EXERCISE DESCRIPTION: Search the entries below for the string "unfold" and give the number of lines that hold it, nothing else.

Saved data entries
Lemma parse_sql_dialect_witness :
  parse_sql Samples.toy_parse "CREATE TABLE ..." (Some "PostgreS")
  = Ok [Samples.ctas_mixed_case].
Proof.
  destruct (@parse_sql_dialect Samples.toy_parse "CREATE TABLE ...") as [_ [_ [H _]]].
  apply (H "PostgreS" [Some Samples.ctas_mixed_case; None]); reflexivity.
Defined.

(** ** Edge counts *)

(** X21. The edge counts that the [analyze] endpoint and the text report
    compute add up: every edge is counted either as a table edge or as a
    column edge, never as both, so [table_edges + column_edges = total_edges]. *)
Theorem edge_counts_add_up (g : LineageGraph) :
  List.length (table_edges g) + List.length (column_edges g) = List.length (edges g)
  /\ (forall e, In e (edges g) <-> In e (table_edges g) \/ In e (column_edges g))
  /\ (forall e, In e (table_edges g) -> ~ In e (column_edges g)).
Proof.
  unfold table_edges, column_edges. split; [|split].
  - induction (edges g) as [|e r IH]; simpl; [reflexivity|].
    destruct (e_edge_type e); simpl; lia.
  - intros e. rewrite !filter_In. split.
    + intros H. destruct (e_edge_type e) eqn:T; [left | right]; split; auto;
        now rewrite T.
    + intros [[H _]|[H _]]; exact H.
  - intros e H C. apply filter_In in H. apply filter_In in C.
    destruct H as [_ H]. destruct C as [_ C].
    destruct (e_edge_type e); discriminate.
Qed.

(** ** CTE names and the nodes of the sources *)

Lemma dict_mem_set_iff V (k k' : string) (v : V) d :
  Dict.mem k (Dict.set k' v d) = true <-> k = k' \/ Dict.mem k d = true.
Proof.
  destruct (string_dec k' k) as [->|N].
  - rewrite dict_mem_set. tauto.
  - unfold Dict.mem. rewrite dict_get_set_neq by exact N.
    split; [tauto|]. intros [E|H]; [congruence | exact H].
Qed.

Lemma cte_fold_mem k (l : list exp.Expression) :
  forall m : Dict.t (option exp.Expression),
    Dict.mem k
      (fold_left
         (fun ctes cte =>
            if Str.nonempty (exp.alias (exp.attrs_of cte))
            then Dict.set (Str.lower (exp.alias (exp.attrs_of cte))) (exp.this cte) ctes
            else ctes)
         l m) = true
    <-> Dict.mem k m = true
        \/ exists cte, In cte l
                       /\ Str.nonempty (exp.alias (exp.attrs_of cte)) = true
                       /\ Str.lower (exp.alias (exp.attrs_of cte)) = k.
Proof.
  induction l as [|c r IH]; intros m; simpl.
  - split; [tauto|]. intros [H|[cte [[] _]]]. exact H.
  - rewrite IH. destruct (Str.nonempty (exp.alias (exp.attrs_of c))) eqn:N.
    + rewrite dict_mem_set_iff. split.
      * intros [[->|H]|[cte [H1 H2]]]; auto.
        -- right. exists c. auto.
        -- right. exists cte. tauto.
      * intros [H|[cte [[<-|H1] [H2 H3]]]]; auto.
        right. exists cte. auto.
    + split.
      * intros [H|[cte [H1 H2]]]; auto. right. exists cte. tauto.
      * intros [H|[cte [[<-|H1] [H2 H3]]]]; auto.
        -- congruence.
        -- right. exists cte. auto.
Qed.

COMPLETED TASK: 2